It’s August. More than half the year is over. Fall clothes are already on the mannequins in the store windows, and a friend of mine is even starting to think about her holiday photo.
It seems like every year goes by faster than the last. We start strong with big goals in January. We work the plans. We reset in March and try to review in May. We go on vacation in August. And then, we just decide to do the best we can for the rest of the year.
Earlier this year, in January, I wrote about leveraging systems and micro-habits as my focus for 2019, which I intended to apply to writing consistently. I committed to writing for just ten minutes every day. I planned to write in the same place, at the same time, and before email, Instagram, or Twitter. I even created an editorial calendar with deadlines and shared it with my editor for increased accountability.
I want to write. I have a commitment to write. I have the time to write. I even wrote every day for over 21 days at one point, but I still did not create that unconscious pattern of behavior.
What I have been curious about is, “Why?”
Here’s why: I defined the wrong linchpin habit.
A linchpin is a pin that goes through the axle of a wheel to keep it in place. It’s also used as a metaphor for that part of something that holds the whole together.
Our systems are created through habits. Habits stick through linchpin habits. These are the actions that can create a multiplier effect. If I did ONE thing differently, how would it help me with three to five other practices?

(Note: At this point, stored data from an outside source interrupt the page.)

(* ===== verification/Call.v ===== *)
(** * The call actor

    Models [internal/core/call]: the business call record ([call.go]), its
    events ([event.go]) and the single-writer actor ([actor.go]).  The actor's
    run loop is an executable function of the scheduler's choices; the clients
    that submit transitions through the bounded mailbox are a step relation. *)

From S2P Require Import Prelude.

(** ** Data: [call.go] and [event.go] *)

Definition ID := string.
Definition LegID := string.
Definition TenantID := string.
Definition NodeID := string.
Definition State := string.
Definition Direction := string.

Definition StateNew : State := "new".
Definition StateRouting : State := "routing".
Definition StateRinging : State := "ringing".
Definition StateEarlyMedia : State := "early_media".
Definition StateAnswered : State := "answered".
Definition StateHeld : State := "held".
Definition StateTerminating : State := "terminating".
Definition StateTerminated : State := "terminated".
Definition StateFailed : State := "failed".

Definition DirectionInternal : Direction := "internal".

Record Call := mkCall {
  call_ID : ID;
  call_TenantID : TenantID;
  call_NodeID : NodeID;
  call_Direction : Direction;
  call_CallerLeg : LegID;
  call_CalleeLeg : LegID;
  call_State : State;
  call_StartedAt : Time;
  call_AnsweredAt : Time;
  call_EndedAt : Time;
  call_Cause : string;
}.

Definition Snapshot := Call.

(** [New]; [newV7 i] is the result of the [i]-th [uuid.NewV7] call. *)
Definition New (newV7 : nat -> result string) (tenantID : TenantID) (nodeID : NodeID)
    (now : Time) : result Call :=
  _ ← guard_err (String.eqb tenantID "") "tenant ID is required";
  _ ← guard_err (String.eqb nodeID "") "node ID is required";
  callID ← wrap_err "generate call ID" (newV7 0%nat);
  callerLegID ← wrap_err "generate caller leg ID" (newV7 1%nat);
  calleeLegID ← wrap_err "generate callee leg ID" (newV7 2%nat);
  Ok {| call_ID := callID; call_TenantID := tenantID; call_NodeID := nodeID;
        call_Direction := DirectionInternal; call_CallerLeg := callerLegID;
        call_CalleeLeg := calleeLegID; call_State := StateNew; call_StartedAt := now;
        call_AnsweredAt := zeroTime; call_EndedAt := zeroTime; call_Cause := "" |}.
(** The in-memory store lets an address of record exceed its limit:
    a contact whose binding has expired but was not swept yet counts as
    existing, so refreshing it skips the limit check.  With a limit of one,
    three registrations leave two active bindings. *)
Theorem memory_limit_bypass :
  let contactA := "sip:1001@127.0.0.1:5062" in
  let contactB := "sip:1001@127.0.0.1:5070" in
  let r1 := sample_apply "r1" 0 (sample_request contactA (60 * Second) 1) NewRegistrationStore in
  let r2 := sample_apply "r2" (61 * Second) (sample_request contactB (60 * Second) 1) (store_of r1) in
  let r3 := sample_apply "r3" (62 * Second) (sample_request contactA (60 * Second) 1) (store_of r2) in
  is_Ok r1.1 = true /\ is_Ok r2.1 = true /\ is_Ok r3.1 = true /\
  size (active "default" "sip:1001@pbx.example.invalid" (62 * Second) (view (store_of r3))) = 2%nat.
Proof. vm_compute. by split_and!. Qed.

(** [Resolve] returns the preferred device: when it succeeds, the
    binding is an active one of the address of record, and no other active
    binding has a higher q value or, at the same q, a later update; it reports
    not-found exactly when there is no active binding.  [sort] is any
    implementation of the documented contract of [slices.SortFunc]. *)
Theorem resolve_preferred {S} `{StoreLaws S} sort ctx now t a (s : S) l :
  SortFunc_spec sort ->
  List ctx now t a s = Ok l ->
  Forall (fun b => q_ok (b_Q b) = true) l ->
  match Resolve sort ctx now t a s with
  | Ok b => (exists k, active t a now (view s) !! k = Some b) /\ forall b', b' ∈ l -> ~ better b' b
  | Err e => e = Sentinel ErrNotFound /\ active t a now (view s) = ∅
  end.
Proof.
  intros Hsort Hl Hq. unfold Resolve. rewrite Hl; cbn.
  destruct (Hsort preferred l) as [Hperm Hsorted].
  specialize (Hsorted (preferred_strict_weak _ Hq)).
  pose proof (fun b => list_elem _ _ _ _ _ _ b Hl) as Hmem.
  destruct l as [|b0 l].
  { split; [done|]. apply map_empty. intros k. destruct (active _ _ _ _ !! k) as [b|] eqn:E; [|done].
    apply active_lookup in E. exfalso. apply (not_elem_of_nil b). apply Hmem. eauto. }
  destruct (sort preferred (b0 :: l)) as [|b k].
  { by apply Permutation_nil_cons in Hperm. }
  cbn [hd]. apply StronglySorted_inv in Hsorted as [_ Hmin]. rewrite Forall_forall in Hmin, Hq.
  assert (Hb : b ∈ b0 :: l) by (rewrite <- Hperm; apply list_elem_of_here).
  split.
  - apply Hmem in Hb as (k' & Hk'). exists k'. by apply active_lookup.
  - intros b' Hb' Hbetter. apply (preferred_better b' b) in Hbetter; auto.
    rewrite <- Hperm in Hb'. apply elem_of_cons in Hb' as [->|Hb'].
    + apply (preferred_strict_weak (b0 :: l)) in Hbetter; auto. by apply Forall_forall.
    + by apply (Hmin b').
Qed.

Lemma resolve_preferred_witness :
  match Resolve insertionSort None 2000 "default" "sip:1001@pbx.example.invalid" two_bindings with
  | Ok b => b_Contact b = "sip:1001@127.0.0.1:5070" /\
            exists k, active "default" "sip:1001@pbx.example.invalid" 2000 (view two_bindings) !! k = Some b
  | Err _ => False
  end.
Proof.
  assert (Hl : exists l, List None 2000 "default" "sip:1001@pbx.example.invalid" two_bindings = Ok l /\
    Forall (fun b => q_ok (b_Q b) = true) l).
  { eexists. split; [vm_compute; reflexivity|]. repeat constructor. }
  destruct Hl as (l & Hl & Hq).
  pose proof (resolve_preferred insertionSort None 2000 "default" "sip:1001@pbx.example.invalid"
                two_bindings l (insertionSort_spec Binding) Hl Hq) as Hres.
  assert (Hv : match Resolve insertionSort None 2000 "default" "sip:1001@pbx.example.invalid" two_bindings with
    | Ok b => b_Contact b = "sip:1001@127.0.0.1:5070" | Err _ => False end) by (vm_compute; reflexivity).
  destruct (Resolve _ _ _ _ _ _); [split; [exact Hv | exact (proj1 Hres)] | exact Hv].
Defined.

(** Sweeping is invisible: [Expire] removes exactly the bindings
    that have expired and returns their number, so every list of active
    bindings taken at or after the sweep is what it would have been without
    it. *)
Theorem expire_invisible {S} `{StoreLaws S} ctx now (s : S) n s' :
  Expire ctx now s = (Ok n, s') ->
  n = Z.of_nat (size (view s)) - Z.of_nat (size (view s')) /\
  (forall k b, view s' !! k = Some b <-> view s !! k = Some b /\ now < b_ExpiresAt b) /\
  (forall t a now', now <= now' -> active t a now' (view s') = active t a now' (view s)).
Proof.
  unfold Expire. destruct (DeleteExpired _ _ s) as [[n'|] s1] eqn:E; cbn; intros; simplify_eq.
  apply deleteExpired_ok in E as [Hv Hn]. rewrite Hv in *. split; [done|]. split.
  - intros k b. rewrite map_lookup_filter_Some. done.
  - intros t a now' Hle. apply map_eq. intros k. apply option_eq. intros b.
    rewrite !active_lookup, map_lookup_filter_Some. unfold live; cbn. intuition lia.
Qed.
(* ===== verification/Sdp.v ===== *)
(** * SDP audio offers and answers

    Models [internal/sip/sdp/audio.go].  The text syntax of SDP is read and
    written by the [pion/sdp] package, which is the parameter [SdpCodec]; the
    program's own code works on the parsed [SessionDescription], whose fields
    are those the program reads or writes. *)

From Stdlib Require Import Strings.Ascii.
From S2P Require Import Prelude GoStrings Netip.

Definition clockRateG711 : Z := 8000.
Definition defaultPTime : Z := 20.

Definition ErrNoAudio : error := Sentinel "SDP has no supported audio media".
Definition ErrNoCommonCodec : error := Sentinel "SDP has no common G.711 codec".

Definition Direction := string.
Definition DirectionSendRecv : Direction := "sendrecv".
Definition DirectionSendOnly : Direction := "sendonly".
Definition DirectionRecvOnly : Direction := "recvonly".
Definition DirectionInactive : Direction := "inactive".

Record Codec := mkCodec { Name : string; PayloadType : Z; ClockRate : Z }.

#[export] Instance Codec_eq_dec : EqDecision Codec.
Proof. solve_decision. Defined.

Record Endpoint := mkEndpoint {
  ep_RTP : AddrPort; ep_RTCP : AddrPort; ep_Direction : Direction; ep_Codecs : list Codec;
}.

Record Mapping := mkMapping {
  m_Name : string; m_ClockRate : Z; m_CallerPT : Z; m_CalleePT : Z;
  m_CallerDTMFPT : Z; m_CalleeDTMFPT : Z; m_HasDTMF : bool;
}.

(** ** The parsed description ([pion/sdp] types) *)

Record Attribute := mkAttribute { Key : string; Value : string }.
(** [ConnectionInformation] with its optional address. *)
Record ConnectionInformation := mkConnection {
  ci_NetworkType : string; ci_AddressType : string; ci_Address : option string;
}.
Record MediaDescription := mkMedia {
  md_Media : string; md_Port : Z; md_Protos : list string; md_Formats : list string;
  md_ConnectionInformation : option ConnectionInformation; md_Attributes : list Attribute;
}.
Record Origin := mkOrigin {
  or_Username : string; or_SessionID : Z; or_SessionVersion : Z; or_NetworkType : string;
  or_AddressType : string; or_UnicastAddress : string;
}.
Record SessionDescription := mkSession {
  sd_Version : Z; sd_Origin : Origin; sd_SessionName : string;
  sd_ConnectionInformation : option ConnectionInformation;
  sd_Timing : list (Z * Z); sd_Attributes : list Attribute;
  sd_MediaDescriptions : list MediaDescription;
}.

(** The wire format, read and written by [pion/sdp]. *)
Class SdpCodec := {
  Body : Type;
  Unmarshal : Body -> result SessionDescription;
  Marshal : SessionDescription -> result Body;
}.

(** [description.Attribute(key)]: the value of the first attribute with the key. *)
Fixpoint lookup_attribute (key : string) (attributes : list Attribute) : option string :=
  match attributes with
  | [] => None
  | a :: rest => if String.eqb (Key a) key then Some (Value a) else lookup_attribute key rest
  end.

(** ** Parsing *)

Definition isSupported (codec : Codec) : bool :=
  (ClockRate codec =? clockRateG711)
  && (String.eqb (Name codec) "PCMU" || String.eqb (Name codec) "PCMA"
      || String.eqb (Name codec) "TELEPHONE-EVENT").

Fixpoint hasAudioCodec (codecs : list Codec) : bool :=
  match codecs with
  | [] => false
  | codec :: rest =>
      if String.eqb (Name codec) "PCMU" || String.eqb (Name codec) "PCMA" then true
      else hasAudioCodec rest
  end.

Fixpoint audioDescription (medias : list MediaDescription) : option MediaDescription :=
  match medias with
  | [] => None
  | media :: rest => if String.eqb (md_Media media) "audio" then Some media else audioDescription rest
  end.

(** One [rtpmap] value. *)
Definition parse_rtpmap (value : string) : result Codec :=
  match Fields value with
  | [f0; f1] =>
      match ParseUint f0 7 with
      | None => Err (Errorf "invalid SDP payload type" [])
      | Some payload =>
          match Split f1 "/" with
          | e0 :: e1 :: _ =>
              match ParseUint e1 32 with
              | None => Err (Errorf "invalid SDP clock rate" [])
              | Some clockRate => Ok (mkCodec (ToUpper e0) payload clockRate)
              end
          | _ => Err (Errorf "invalid SDP encoding" [])
          end
      end
  | _ => Err (Errorf "invalid SDP rtpmap" [])
  end.
(* ===== verification/MediaWorkers.v ===== *)
(** * The workers of a media session

    Models [Session.Run] and [Session.run] of [media/session/session.go]: the five
    goroutines that forward RTP both ways, read RTCP on both legs and send
    reports, interleaved on one shared session with each other, with [Configure]
    (a re-INVITE), with [Close] and with the end of the context.  One step of a
    worker is one round of its loop; the loops' rounds are those of
    [MediaEndpoint], [MediaRtcp] and [MediaSession]. *)

From S2P Require Import Prelude Netip PortAlloc Sdp Rtp MediaEndpoint MediaRtcp MediaSession.

(** ** [golang.org/x/sync/errgroup]

    The group as its documentation describes it: its context ends with the parent
    or with the first function that returns an error, and [Wait] returns that
    first error. *)
Class ErrGroup (G : Type) := {
  WithContext : G;
  returned : option error -> G -> G;          (* one function of the group returns *)
  group_ctx : Context -> G -> Context;        (* the group's context, for a parent context *)
  Wait : G -> option error;
}.

Class ErrGroupLaws (G : Type) `{ErrGroup G} := {
  wait_new : Wait WithContext = None;
  wait_first r g : Wait (returned r g) = match Wait g with Some e => Some e | None => r end;
  ctx_done parent g : group_ctx parent g <> None <-> parent <> None \/ Wait g <> None;
}.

For me, I thought my linchpin habit was getting up at 4:45 AM every weekday. When I do this, all is well in the world, according to my husband and colleagues. I meditate, I hit the gym, and I dig into my projects before 9 AM. I am winning, and the day has just started. But I was not getting up at 4:45 AM. I was still getting up early, but it was more like 5:30 AM, 6 AM, or 6:30 AM.
Here’s what I realized: my linchpin habit is not getting up at 4:45 AM. It’s going to bed by 9 PM the night before. It’s doubling down on my evening routine so I can get to bed that early. That means that 4:45 AM starts at 6 PM the night before.
While I always knew that a good day starts the night before, I was sloppy with my evening practices. Powering down my computer was a goal, but I still checked email after 8 PM and wondered why I could not get to sleep. I packed food and clothes in my gym bag, but the bag was not ready to go the next morning. My system was not tight because I was focused on the morning routine more than the evening routine.
Dinner meetings have changed to breakfast meetings. Important calls, when possible, are taken in the morning instead of the evening. I had to reprogram my routines and ‘re-educate people’ in my system to help me be successful. A linchpin habit, when done daily, turns my evenings into successful days, and days into successful weeks, months, and years.
Here’s how to identify and leverage your linchpin habit:
- Identify a habit you’re struggling with doing consistently.
- Figure out the system of practices around that habit and identify a practice you could do before the habit you’re currently working on. For example, exercising regularly after work doesn’t just mean leaving for the gym at 5 PM,. You may need to block your calendar from 4 PM to 5 PM to give yourself time to wrap up your day.
- Tell people about your new habit commitment and let them know how they can be a positive part of your support system.
There’s still time to do all the things you wanted to do in 2019. Stop focusing on what you have not done and start figuring out the one linchpin habit that can help you create a successful, daily system of habits.